After Reading Li-Young Lee, I Contemplate
three flies, trailing each other like questions.
And the evening
ahead, a dark bud.
No one knows the fragrance of loneliness like a prophet
or a pastor’s kid at the bottom
of her glass, wine-round and shimmering.
As I write this, the ocean envelopes a column of fire
the color of Satan’s eye.
Every day, I threaten to walk into the sea.
And a rich man and his friends threaten
to launch themselves into the clenched hole
of our galaxy.
Goodbye, Elon. Farewell, Jeff.
The astounding probability of never returning
has never occurred to you. And it has never occurred
to me, searching as I do for the nearest body
of water. There is no sea
close enough for me to enter. Even fewer deep enough.
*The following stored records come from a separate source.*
(** C5. Deleting a category that is already soft-deleted succeeds and
    returns the stored record as it is.  The only thing the call does is the
    read of that record: no store write, no notification, so the deletion
    time is not overwritten.  And as long as the store keeps returning that
    record, any further delete returns it again, with the same [DeleteAt]. *)
Theorem DeleteCategory_already_deleted fuel categoryID userID teamID w existing s1 :
  storeGetCategory categoryID (w_store w) = (inr existing, s1) →
  DeleteAt existing ≠ 0 →
  let w1 := after w s1 (w_runtime w) [CallGetCategory categoryID] in
  DeleteCategory fuel categoryID userID teamID w = Some (inr existing, w1)
  ∧ filter (λ e, is_write e = true) [CallGetCategory categoryID] = []
  ∧ filter (λ e, is_notification e = true) [CallGetCategory categoryID] = []
  ∧ ∀ fuel' userID' teamID' s2,
      storeGetCategory categoryID s1 = (inr existing, s2) →
      DeleteCategory fuel' categoryID userID' teamID' w1 =
      Some (inr existing, after w1 s2 (w_runtime w) [CallGetCategory categoryID]).
Proof.
  intros E Hdel w1.
  assert (Hrun : ∀ fuel0 u t w0 s0,
             storeGetCategory categoryID (w_store w0) = (inr existing, s0) →
             DeleteCategory fuel0 categoryID u t w0 =
             Some (inr existing, after w0 s0 (w_runtime w0) [CallGetCategory categoryID])).
  { intros fuel0 u t w0 s0 E0. rewrite (DeleteCategory_read _ _ _ _ _ _ _ E0). simpl.
    by rewrite bool_decide_eq_true_2. }
  repeat split.
  - by apply Hrun.
  - intros fuel' userID' teamID' s2 E2. by apply (Hrun fuel' userID' teamID' w1 s2).
Qed.

(** C10. The already-deleted check comes before the ownership and team
    checks: a caller who is not the owner, or who names another team, and
    deletes an already deleted category gets the record back, not a
    permission error. *)
Theorem DeleteCategory_deleted_before_ownership
    fuel categoryID userID teamID w existing s1 :
  storeGetCategory categoryID (w_store w) = (inr existing, s1) →
  DeleteAt existing ≠ 0 →
  UserID existing ≠ userID ∨ TeamID existing ≠ teamID →
  DeleteCategory fuel categoryID userID teamID w =
    Some (inr existing, after w s1 (w_runtime w) [CallGetCategory categoryID])
  ∧ DeleteCategory fuel categoryID userID teamID w ≠
    Some (inl ErrCategoryPermissionDenied,
          after w s1 (w_runtime w) [CallGetCategory categoryID]).
Proof.
  intros E Hdel _.
  rewrite (DeleteCategory_read _ _ _ _ _ _ _ E). simpl.
  rewrite bool_decide_eq_true_2 by done. split; [done | congruence].
Qed.

(** C7. On an active category, a caller who is not the owner is refused with
    the permission error; the owner naming another team is refused with an
    invalid-category error, which is not the permission error.  Either way
    the call has only read the record. *)
Theorem DeleteCategory_ownership fuel categoryID userID teamID w existing s1 :
  storeGetCategory categoryID (w_store w) = (inr existing, s1) →
  DeleteAt existing = 0 →
  let w1 := after w s1 (w_runtime w) [CallGetCategory categoryID] in
  let errTeam := NewErrInvalidCategory "category doesn't belong to the team" in
  (UserID existing ≠ userID →
     DeleteCategory fuel categoryID userID teamID w =
     Some (inl ErrCategoryPermissionDenied, w1))
  ∧ (UserID existing = userID → TeamID existing ≠ teamID →
     DeleteCategory fuel categoryID userID teamID w = Some (inl errTeam, w1))
  ∧ errors_Is errTeam ErrCategoryPermissionDenied = false
  ∧ filter (λ e, is_write e = true) [CallGetCategory categoryID] = [].
Proof.
  intros E Hdel w1 errTeam.
  rewrite (DeleteCategory_read _ _ _ _ _ _ _ E). simpl.
  rewrite bool_decide_eq_false_2 by (intros ?; done).
  repeat split.
  - intros Hu. by rewrite bool_decide_eq_true_2.
  - intros Hu Ht. rewrite bool_decide_eq_false_2 by (intros ?; done).
    by rewrite bool_decide_eq_true_2.
Qed.

(** C4. Deleting an active system category, by its owner and in its team, is
    refused with [ErrCannotDeleteSystemCategory].  The call has only read
    the record: the migration is not started and the store is not asked to
    delete, so the store is left as the read left it. *)
Theorem DeleteCategory_system fuel categoryID userID teamID w existing s1 :
  storeGetCategory categoryID (w_store w) = (inr existing, s1) →
  DeleteAt existing = 0 →
  UserID existing = userID →
  TeamID existing = teamID →
  Type_ existing = CategoryTypeSystem →
  ∃ w', DeleteCategory fuel categoryID userID teamID w =
          Some (inl ErrCannotDeleteSystemCategory, w')
      ∧ w_trace w' = w_trace w ++ [CallGetCategory categoryID]
      ∧ w_store w' = s1
      ∧ filter (λ e, is_migration e = true) (w_trace w') =
        filter (λ e, is_migration e = true) (w_trace w)
      ∧ filter (λ e, is_store_delete e = true) (w_trace w') =
        filter (λ e, is_store_delete e = true) (w_trace w).
Proof.
  intros E Hdel Hu Ht Hty.
  rewrite (DeleteCategory_read _ _ _ _ _ _ _ E). simpl.
  rewrite bool_decide_eq_false_2 by (intros ?; done).
  rewrite bool_decide_eq_false_2 by (intros ?; done).
  rewrite bool_decide_eq_false_2 by (intros ?; done).
  rewrite bool_decide_eq_true_2 by done.
  eexists. split; [done|]. simpl.
  rewrite !filter_app. simpl. by rewrite !app_nil_r.
Qed.

End DeleteChecks.

Lemma DeleteCategory_already_deleted_witness :
  storeGetCategory "w" (w_store Mem.after_delete)
    = (inr Mem.deleted_work, w_store Mem.after_delete)
  ∧ DeleteAt Mem.deleted_work ≠ 0
  ∧ DeleteCategory 1 "w" "u1" "t1" (Mem.world Mem.small)
    = Some (inr Mem.deleted_work, Mem.after_delete)
  ∧ DeleteCategory 1 "w" "u1" "t1" Mem.after_delete
    = Some (inr Mem.deleted_work,
            after Mem.after_delete (w_store Mem.after_delete)
                  (w_runtime Mem.after_delete) [CallGetCategory "w"]).
Proof.
  split; [reflexivity|]. split; [done|]. split; [reflexivity|].
  apply (DeleteCategory_already_deleted 1 "w" "u1" "t1" Mem.after_delete
           Mem.deleted_work (w_store Mem.after_delete)); [reflexivity | done].
Defined.

Lemma DeleteCategory_deleted_before_ownership_witness :
  storeGetCategory "g" (w_store (Mem.world Mem.small))
    = (inr (Mem.category "g" "Gone" "custom" 4000), w_store (Mem.world Mem.small))
  ∧ DeleteAt (Mem.category "g" "Gone" "custom" 4000) ≠ 0
  ∧ (UserID (Mem.category "g" "Gone" "custom" 4000) ≠ "u2"
     ∨ TeamID (Mem.category "g" "Gone" "custom" 4000) ≠ "t2")
  ∧ DeleteCategory 0 "g" "u2" "t2" (Mem.world Mem.small)
    = Some (inr (Mem.category "g" "Gone" "custom" 4000),
            after (Mem.world Mem.small) (w_store (Mem.world Mem.small))
                  (w_runtime (Mem.world Mem.small)) [CallGetCategory "g"]).
Proof.
  split; [reflexivity|]. split; [done|]. split; [by left|].
  apply (DeleteCategory_deleted_before_ownership 0 "g" "u2" "t2" (Mem.world Mem.small)
           (Mem.category "g" "Gone" "custom" 4000) (w_store (Mem.world Mem.small)));
    [reflexivity | done | by left].
Defined.

Lemma DeleteCategory_ownership_witness :
  storeGetCategory "w" (w_store (Mem.world Mem.small))
    = (inr (cbCategory Mem.work_row), w_store (Mem.world Mem.small))
  ∧ DeleteAt (cbCategory Mem.work_row) = 0
  ∧ DeleteCategory 1 "w" "u2" "t1" (Mem.world Mem.small)
    = Some (inl ErrCategoryPermissionDenied,
            after (Mem.world Mem.small) (w_store (Mem.world Mem.small))
                  (w_runtime (Mem.world Mem.small)) [CallGetCategory "w"])
  ∧ DeleteCategory 1 "w" "u1" "t2" (Mem.world Mem.small)
    = Some (inl (NewErrInvalidCategory "category doesn't belong to the team"),
            after (Mem.world Mem.small) (w_store (Mem.world Mem.small))
                  (w_runtime (Mem.world Mem.small)) [CallGetCategory "w"]).
Proof.
  split; [reflexivity|]. split; [reflexivity|]. split.
  - apply (DeleteCategory_ownership 1 "w" "u2" "t1" (Mem.world Mem.small)
             (cbCategory Mem.work_row) (w_store (Mem.world Mem.small)));
      [reflexivity | reflexivity | done].
  - apply (DeleteCategory_ownership 1 "w" "u1" "t2" (Mem.world Mem.small)
             (cbCategory Mem.work_row) (w_store (Mem.world Mem.small)));
      [reflexivity | reflexivity | reflexivity | done].
Defined.

Lemma DeleteCategory_system_witness :
  storeGetCategory "d" (w_store (Mem.world Mem.small))
    = (inr (cbCategory Mem.default_row), w_store (Mem.world Mem.small))
  ∧ DeleteAt (cbCategory Mem.default_row) = 0
  ∧ UserID (cbCategory Mem.default_row) = "u1"
  ∧ TeamID (cbCategory Mem.default_row) = "t1"
  ∧ Type_ (cbCategory Mem.default_row) = CategoryTypeSystem
  ∧ ∃ w', DeleteCategory 1 "d" "u1" "t1" (Mem.world Mem.small)
          = Some (inl ErrCannotDeleteSystemCategory, w')
        ∧ w_trace w' = [CallGetCategory "d"]
        ∧ w_store w' = w_store (Mem.world Mem.small).
Proof.
  do 5 (split; [reflexivity|]).
  destruct (DeleteCategory_system 1 "d" "u1" "t1" (Mem.world Mem.small)
              (cbCategory Mem.default_row) (w_store (Mem.world Mem.small)))
    as (w' & Hrun & Htr & Hst & _); [reflexivity..|].
  exists w'. by repeat split.
Defined.

(** ** UpdateCategory: what is written *)

Section Update.

Context {S R : Type} `{!Store S} `{!Runtime R}.

Implicit Types (w : World (S:=S) (R:=R)) (s : S).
A handsome man driving the blue truck of my country
approaches me on the porch, where the flies are. Plastic
package in hand, bubbled and happy, he asks if I am Danielle?
Oh to be a Danielle—all brains, and ambition, and legs—
an executive at KeyBank with a highrise loft in the city,
Louboutins for day shoes, two Teslas, and no debt.
Or another Danielle, a personal trainer—all biceps and chest,
cut from the gods—the kind Danielle #1 would fuck
on the side. He asks if I am Danielle.
And though nothing in me desires him,
(not my thighs, not my final frontier)
I almost cry Yes! Yes! I am she! just to see his face
glow luminous, having named one of my many names.
And the arrowed smiles scattered on the package,
cut like the faces of clowns, tell me
it’s only the imminent truth that counts,
the thrill of requesting and receiving.
I deny him my true name but gift him my mouth, pulled wide.
My own sweat—renewable, pearled, crawls without destination.
Imagine! In all of this, like a child, I still desire to please.
This is my new millennium. No one today has died
yet. Like anything here could.
At The End of the Empire
like the child
who knowing
nothing
but the tyranny
of her need
in the pitch
of the long night
bellows
for the arms
that always find
her despite
the wait
I reach for you
Psalm 23 As The Temperance Card
All my readings come like this: pulled
from earth like plumeless thistles
scattered down the sun-seared highway.
The lengths I’ve gone to find you,
Lord, would have me stoned in one life,
burned the next. In this one you have suffered
me to live, a little longer, harder, wilder
than my enemies. You send your angel to me
once again—their face a flash, a woman’s and
a man’s—wings flayed and spread like meat
in open air, hair wreathed in white-
hot coronation. And I, already gazing
out beyond, am led to lie down here in fields of green,
to simply be. O Inconvenient Lord, unsheath
my sword and let me do the thing I know.
Or look to me as one continuous blade.
Tell the angel I’ll be wasted here,
these cups in either hand bright and brimmed
and running over. Give this reprieve
to someone more deserving
of such opulence, opulence—opulent God!
You cause my heart to burst. I always want;
I lust and thirst and there’s no end to it.
O stubborn Lord, the woman I must be
on land, by flowing water, and in need
knows only this: her body’s tempered
swing, the brandish of her flesh.
If I must rest in such a place as here, then lay me down
between the dirt road and the river.
Beside this flowering of yellow iris, make me.